A new sheriff is coming to the wild ChatGPT west

By Paul Kidson, Sarah Jefferson and Leon Furze

You know something big is happening when the CEO of Open AI, the creators of ChatGPT, starts advocating for “regulatory guardrails”. Sam Altman testified to the US Senate Judiciary Committee this week that the potential risks for misuse are significant, echoing other recent calls by former Google pioneer, the so-called “godfather of AI”, Geoffrey Hinton.

In contrast, teachers continue to be bombarded with a dazzling array of possibilities, seemingly without limit – the great plains and prairies of the AI “wild west”! One estimate recently made the claim “that around 2000 new AI tools were launched in March” alone!

Given teachers across the globe are heading into end of semester, or end of academic year, assessment and reporting, the sheer scale of new AI tools is a stark reminder that learning, teaching, assessment, and reporting are up for serious discussion in the AI hyper-charged world of 2023. Not even a pensive CEO’s reflection or an engineer’s growing concern has tempered expansion.

Until there is some regulation, proliferation of AI tools –  and voices spruiking their merits – will continue unabated. Selecting and integrating AI tools will remain contextual and evaluative work, regardless of regulation.

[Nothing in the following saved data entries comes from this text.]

Inductive StoreOp :=
| OpAddNode (node : NodeInsert) (actor : string)
| OpEnableNode (id actor : string)
| OpDisableNode (id actor : string)
| OpRemoveNode (id actor : string)
| OpRotateEndpoint (old new actor reason : string)
| OpRevokeEndpoint (endpoint actor reason : string)
| OpQuarantineEndpoint (endpoint actor reason : string)
| OpCreateToken (token : EnrollmentTokenInsert) (actor : string)
| OpRevokeToken (token_id actor reason : string)
| OpSubmitJoin (request : JoinRequestInsert) (actor : string)
| OpRejectJoin (request_id actor reason : string)
| OpApproveJoin (approval : ApprovalInput) (actor : string)
| OpClaimLegacy (claim : LegacyEnrollmentClaimInput) (actor : string)
| OpInsertAudit (event : AuditEvent).

(** The one field whose type ([u32]) is not checked by the operation itself. *)
Definition op_typed (op : StoreOp) : Prop :=
  match op with OpCreateToken token _ => 0 <= ti_max_uses token | _ => True end.

Section runs.
Context `{EndpointIdOps, TimeOps, JsonOps, DigestOps}.

Definition apply_op (env : StoreEnv) (op : StoreOp) (db : Db) : Db :=
  match op with
  | OpAddNode node actor => (add_node env db node actor).1
  | OpEnableNode id actor => (enable_node env db id actor).1
  | OpDisableNode id actor => (disable_node env db id actor).1
  | OpRemoveNode id actor => (remove_node env db id actor).1
  | OpRotateEndpoint old new actor reason => (rotate_endpoint env db old new actor reason).1
  | OpRevokeEndpoint e actor reason => (revoke_endpoint env db e actor reason).1
  | OpQuarantineEndpoint e actor reason => (quarantine_endpoint env db e actor reason).1
  | OpCreateToken token actor => (create_enrollment_token env db token actor).1
  | OpRevokeToken id actor reason => (revoke_enrollment_token env db id actor reason).1
  | OpSubmitJoin request actor => (submit_join_request env db request actor).1
  | OpRejectJoin id actor reason => (reject_join_request env db id actor reason).1
  | OpApproveJoin approval actor => (approve_join_request env db approval actor).1
  | OpClaimLegacy claim actor => (claim_legacy_enrollment env db claim actor).1
  | OpInsertAudit event => (insert_audit db event).1
  end.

Where does this leave schoolteachers and tertiary academics, and how do we do this with 2000 new tools in one month (is it even possible)?!?!

Some have jumped for joy and packed their bags for new horizons; some have recoiled in terror and impotence, bunkering down in their settled pedagogical “back east”. 

As if this was not enough to deal with, Columbia University undergraduate, Owen Terry, last week staked the claim that students are not using ChatGPT for “writing our essays for us”. Rather, they are breaking down the task into components, asking ChatGPT to analyse and predict suggestions for each component. They then use ideas suggested by ChatGPT to “modify the structure a bit where I deemed the computer’s reasoning flawed or lackluster”. He argues this makes detection of using ChatGPT “simply impossible”. 

It seems students are far savvier about how they use AI in education than we might give them credit, suggests Terry. They are not necessarily looking for the easy route but are engaging with the technology to enhance their understanding and express their ideas. They’re not looking to cheat, just collate ideas and information more efficiently.

Terry challenges us as educators and researchers to think that we might be underestimating the ethical desire for students to be more broadly educated, rather than automatons serving up predictive banality. His searing critique with how we are dealing with our “tools” is blunt – “very few people in power even understand that something is wrong…we’re not being forced to think anymore”. Perhaps contrary to how some might view the challenge, Terry suggests we might even:

need to move away from the take-home essay…and move on to AI-proof assignments like oral exams, in-class writing, or some new style of schoolwork better suited to the world of artificial intelligence.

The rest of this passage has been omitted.